YOUR OBJECTIVE
From the entries below, tally how many lines contain "JInt" and report only that figure.

::: EXERCISE DATA

(** * fetch_data.py: the incremental price-history updater

    A shallow embedding of [fetch_and_save_data] (src/fetch_data.py) and the
    properties of its loader, fetch planner, merge loop and write step.

    The program is dynamically typed: whatever [json.loads] returns flows
    through the indexing, date and list operations of the script, and a value
    of the wrong shape surfaces as a Python exception.  The embedding keeps
    that: values are [json] terms, every operation that can raise returns a
    [result], and the run is a function from the outside world (environment
    variable, file, clock, HTTP response) to an [outcome]. *)

From Stdlib Require Import ZArith String Ascii List Lia PrimFloat.
From stdpp Require Import gmap strings list sorting.
Import ListNotations.

#[local] Set Warnings "-register-all,-inexact-float,-clear-no-such-hyp".
Local Open Scope string_scope.
Local Open Scope list_scope.
Local Open Scope Z_scope.

(** ** Python values as decoded by [json.loads] *)

Inductive json : Type :=
| JNull
| JBool (b : bool)
| JInt (n : Z)
| JFloat (x : float)
| JStr (s : string)
| JList (items : list json)
| JDict (fields : list (string * json)).

(** ** Exceptions and the error monad *)

Inductive exn : Type :=
| TypeError
| IndexError
| KeyError
| AttributeError
| RangeError      (* ValueError / OverflowError of datetime.fromtimestamp *)
| FloatTimestamp. (* a float used as a timestamp: outside this model *)

Inductive result (A : Type) : Type :=
| OK (a : A)
| Raise (e : exn).
Arguments OK {A} a.
Arguments Raise {A} e.

#[global] Instance result_ret : MRet result := fun _ a => OK a.

#[global] Instance result_bind : MBind result := fun _ _ f m =>
  match m with
  | OK a => f a
  | Raise e => Raise e
  end.

(** ** [datetime.fromtimestamp(ts, tz=timezone.utc).strftime('%Y-%m-%d')] *)

Module Calendar.

(** Seconds accepted by [datetime.fromtimestamp]: years 1 to 9999. *)
Definition MIN_TS : Z := -62135596800.
Definition MAX_TS : Z := 253402300799.

(** Proleptic Gregorian date of a day count since 1970-01-01. *)
Definition civil_from_days (days : Z) : Z * Z * Z :=
  let z := days + 719468 in
  let era := z / 146097 in
  let doe := z - era * 146097 in
  let yoe := (doe - doe / 1460 + doe / 36524 - doe / 146096) / 365 in
  let doy := doe - (365 * yoe + yoe / 4 - yoe / 100) in
  let mp := (5 * doy + 2) / 153 in
  let d := doy - (153 * mp + 2) / 5 + 1 in
  let m := if mp <? 10 then mp + 3 else mp - 9 in
  let y := yoe + era * 400 + (if m <=? 2 then 1 else 0) in
  (y, m, d).

Definition digit (n : Z) : ascii := ascii_of_nat (48 + Z.to_nat (n mod 10)).

Fixpoint decimal (fuel : nat) (n : Z) (acc : string) : string :=
  match fuel with
  | O => acc
  | S fuel' =>
      let acc' := String (digit n) acc in
      if n <? 10 then acc' else decimal fuel' (n / 10) acc'
  end.

Definition two_digits (n : Z) : string :=
  String (digit (n / 10)) (String (digit n) EmptyString).

(** [%Y-%m-%d]; glibc prints [%Y] without padding. *)
Definition strftime_Ymd (ymd : Z * Z * Z) : string :=
  let '(y, m, d) := ymd in
  (decimal 4 y "" ++ "-" ++ two_digits m ++ "-" ++ two_digits d)%string.

Definition utc_date (ts : Z) : result string :=
  if (ts <? MIN_TS) || (MAX_TS <? ts) then Raise RangeError
  else OK (strftime_Ymd (civil_from_days (ts / 86400))).

End Calendar.

(** ** The Python operations the script applies to decoded values *)

Module Py.

(** [bool(v)], as in [if existing_data:]. *)
Definition truthy (v : json) : bool :=
  match v with
  | JNull => false
  | JBool b => b
  | JInt n => negb (n =? 0)
  | JFloat x => negb (PrimFloat.eqb x 0%float)
  | JStr s => negb (String.eqb s "")
  | JList items => negb (Nat.eqb (length items) 0)
  | JDict fields => negb (Nat.eqb (length fields) 0)
  end.

Definition index {A} (l : list A) (i : Z) : result A :=
  let n := Z.of_nat (length l) in
  let j := if i <? 0 then i + n else i in
  if (j <? 0) || (n <=? j) then Raise IndexError
  else match l !! Z.to_nat j with
       | Some a => OK a
       | None => Raise IndexError
       end.

Definition chars (s : string) : list json :=
  (fun c => JStr (String c EmptyString)) <$> list_ascii_of_string s.

(** [v[i]] for an integer [i]; the keys of a decoded object are strings,
    so an integer key is never found. *)
Definition getitem (v : json) (i : Z) : result json :=
  match v with
  | JList items => index items i
  | JStr s => index (chars s) i
  | JDict _ => Raise KeyError
  | _ => Raise TypeError
  end.

(** [len(v)]. *)
Definition len (v : json) : result Z :=
  match v with
  | JList items => OK (Z.of_nat (length items))
  | JStr s => OK (Z.of_nat (String.length s))
  | JDict fields => OK (Z.of_nat (length fields))
  | _ => Raise TypeError
  end.

(** [for entry in v]. *)
Definition iter (v : json) : result (list json) :=
  match v with
  | JList items => OK items
  | JStr s => OK (chars s)
  | JDict fields => OK ((fun kv => JStr kv.1) <$> fields)
  | _ => Raise TypeError
  end.

(** [v.append(x)]: only lists have the method. *)
Definition append (v x : json) : result json :=
  match v with
  | JList items => OK (JList (items ++ [x]))
  | _ => Raise AttributeError
  end.

(** The integer a value stands for where the script does arithmetic on a
    timestamp; [bool] is a subclass of [int]. *)
Definition int_value (v : json) : result Z :=
  match v with
  | JInt n => OK n
  | JBool b => OK (if b then 1 else 0)
  | JFloat _ => Raise FloatTimestamp
  | _ => Raise TypeError
  end.

(** [v // 1000]. *)
Definition floordiv_1000 (v : json) : result json :=
  n ← int_value v; mret (JInt (n / 1000)).

(** [datetime.fromtimestamp(v, tz=timezone.utc).strftime('%Y-%m-%d')]. *)
Definition date_str (v : json) : result string :=
  n ← int_value v; Calendar.utc_date n.

(** [d.get(key)] on a decoded object. *)
Fixpoint dict_get (fields : list (string * json)) (key : string) : json :=
  match fields with
  | [] => JNull
  | (k, v) :: rest => if String.eqb k key then v else dict_get rest key
  end.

::::::

EXERCISE RESPONSE
4